Pope Francis gathers bishops from around the world at the Vatican this week for a hotly-awaited summit on tackling the wave of child sex abuse scandals assailing the Catholic Church.
The heads of around 100 bishops' conferences from every continent will convene from Thursday to Sunday for the meeting on the protection of minors, with victims' groups demanding that a concrete action plan on fighting paedophilia be drawn up.
The pope, who asked the bishops to speak to victims of abuse in their respective countries before the Rome convention, has tried to dial down "inflated expectations" for a cure-all.
Several victims were also invited to the Vatican.
"I ask you to pray for this meeting," the pope said Sunday, adding that he wanted the meeting "as an act of strong pastoral responsibility in the face of an urgent challenge of our time."
The conference aims to be an opportunity to improve awareness of the global phenomenon of sexual abuse of minors within the Church, despite many in Africa, Asia and the Middle East being in denial of what they call "a Western problem".
In many parts of the world, discussing violence towards children and even sex is taboo, leading the Vatican to organise this week's "educational" gathering.
Some abuse victims, particularly from countries where their plight is ignored, have also been invited to attend.
"Someone who has met a victim, heard their cries for help, their tears, their psychological and physical wounds, can't remain the same," said German Jesuit priest Hans Zollner, a psychologist who travels the world educating priests and is one of the conference's organisers.
"The Catholic Church has been faced with this problem for the last 35 years," he said, hailing rigorous preventative measures taken in Australia, Britain, Canada, Ireland and the United States.
"It works: the number of new accusations of sexual assault in all these countries is now minimal," he said.
The aim is for the heads of the world's episcopal conferences to achieve "a feeling of collective responsibility" said Father Federico Lombardi, who will be leading debates during the conference.
"The credibility of the Church is at stake," he said.
The summit comes after Pope Francis defrocked a former cardinal -- American Theodore McCarrick -- over accusations he sexually abused a teenager 50 years ago.
McCarrick, 88, who resigned from the Vatican's College of Cardinals in July, is the first cardinal ever to be defrocked for sex abuse.
Chilean Vatican expert Luis Badilla said the meeting would be a "decisive moment for the pontificate".
"We want this meeting to result in concrete measures," he said, echoing victims' hopes for the conference, being held in the wake of paedophile scandals that have shaken the Church particularly in Chile and in the United States.
The summit's title, concerning "the protection of minors", avoids using the words "sex" or "paedophilia", noted Badilla.

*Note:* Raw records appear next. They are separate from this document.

(** A Twilio document that goes on: the reply, the gather with the verbs
    nested in it, the prompt for when it times out, the hangup. *)
Lemma twilio_gathering_document (E : Env) (w0 : World) (audio_url spoken : value)
    (nested : list twiml) (prompt : string) :
  audio_url = VNone \/
  audio_url = VStr (BASE_URL E +:+ "/audio/" +:+ next_audio_name E w0) ->
  plain_attr (BASE_URL E) = true ->
  plain_text (py_str E spoken) = true ->
  forallb (simple_verb_plain E) nested = true ->
  plain_text prompt = true ->
  actions (payload (xml_response E
             [twilio_reply audio_url spoken;
              Gather (BASE_URL E +:+ "/gather") nested;
              Say None (VStr prompt);
              Hangup])) =
    [reply_action audio_url (VStr (py_str E spoken)); DoGather;
     DoSay (VStr prompt); DoHangup].
Proof.
  intros Hshape Hbase Hspoken Hnested Hprompt.
  destruct (twilio_reply_read E w0 audio_url spoken Hshape Hbase Hspoken)
    as [Hplain Hread].
  rewrite actions_xml_response.
  - cbn [map]. rewrite Hread. reflexivity.
  - cbn [forallb verb_plain simple_verb_plain py_str].
    rewrite Hplain, (gather_action_plain E Hbase), Hnested, Hprompt. reflexivity.
Qed.

(** ** The turn, step by step *)


(** ** Closing phrases (C1) *)

(** On Twilio, an utterance that holds one of the five closing phrases ends
    the call: the farewell is played or said, then the call is hung up, and
    there is no gather. *)
Lemma twilio_gather_closing_phrase (E : Env) (w : World)
    (form : list (string * string)) (phrase before after : string) :
  In phrase ["goodbye"; "bye"; "hang up"; "end call"; "that's all"] ->
  lower (form_get form "SpeechResult" "") = before +:+ phrase +:+ after ->
  exists audio_url w',
    call_tts E (VStr "Thank you for calling! Have a great day. Goodbye!") "en" w =
      (Ok audio_url, w') /\
    twilio_gather E form w =
      (Ok (xml_response E
             [twilio_reply audio_url
                (VStr "Thank you for calling! Have a great day. Goodbye!");
              Hangup]), w').
Proof.
  intros Hin Hsub.
  destruct (call_tts_returns E
              (VStr "Thank you for calling! Have a great day. Goodbye!") "en" w)
    as [audio_url [w' [Htts _]]].
  exists audio_url, w'. split; [exact Htts |].
  apply twilio_gather_closing; [| | exact Htts].
  - intros Hempty. rewrite Hempty in Hsub.
    destruct before; [| discriminate Hsub].
    rewrite append_nil in Hsub.
    destruct Hin as [<-|[<-|[<-|[<-|[<-|[]]]]]]; discriminate Hsub.
  - apply any_phrase_in_spec. exists phrase, before, after. split; assumption.
Qed.

(** On Jambonz, the same holds for the four phrases of its own list, for a
    transcript that the handler can log (one without a surrogate). *)
Lemma jambonz_gather_closing_phrase (E : Env) (w : World)
    (request_json : value) (text phrase before after : string) :
  jambonz_speech_text request_json = Ok (VStr text) ->
  has_lone_surrogate text = false ->
  In phrase ["goodbye"; "bye"; "hang up"; "end call"] ->
  lower text = before +:+ phrase +:+ after ->
  exists audio_url w',
    call_tts E (VStr "Thank you for calling! Goodbye!") "en" w = (Ok audio_url, w') /\
    jambonz_gather E request_json w =
      (Ok (jsonify (VList
             [jambonz_reply audio_url (VStr "Thank you for calling! Goodbye!");
              jambonz_hangup])), w').
Proof.
  intros Hdec Hprint Hin Hsub.
  destruct (call_tts_returns E (VStr "Thank you for calling! Goodbye!") "en" w)
    as [audio_url [w' [Htts _]]].
  exists audio_url, w'. split; [exact Htts |].
  apply (jambonz_gather_closing E request_json text);
    [exact Hdec | exact Hprint | | | exact Htts].
  - intros Hempty. rewrite Hempty in Hsub.
    destruct before; [| discriminate Hsub].
    rewrite append_nil in Hsub.
    destruct Hin as [<-|[<-|[<-|[<-|[]]]]]; discriminate Hsub.
  - apply any_phrase_in_spec. exists phrase, before, after. split; assumption.
Qed.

That reflects the Church's centuries-old instinct to protect its image, he said. But added "the only way to emerge from the crisis is to tell the whole truth".
In France, prosecutors said Friday they were investigating a sexual assault complaint made against the Vatican's envoy to Paris, 74-year-old Luigi Ventura.
He is accused of molesting an official at the Paris mayor's office, a judicial source told AFP.
The pope has already warned those hoping the four-day meet will be a panacea that "the problem of abuse will continue".
"By resolving the problem within the Church, through becoming aware, we will contribute to resolving it within society, within families, where the shame means everything is hidden," Francis said.
The meeting will come up with "protocols for moving forward", because "sometimes bishops don't know what to do," he said.
Father Zollner is also wary of people hoping for a magic wand of "new norms" that will make the problem simply disappear.
Bishops must "change their attitude", which can be more difficult than drawing up new rules or guidelines, he said.
The scale of the problem is impossible to measure statistically.
A study in the United States said that between three and four percent of the clergy were involved in abuse before 2002, when stricter guidelines were published, said Zollner.
While the Catholic Church says it is trying to address the problem, other churches are also affected.
In the United States, the Protestant Southern Baptist Convention has been hit by a wide-ranging sex abuse scandal involving almost 400 pastors, volunteers and teachers over two decades.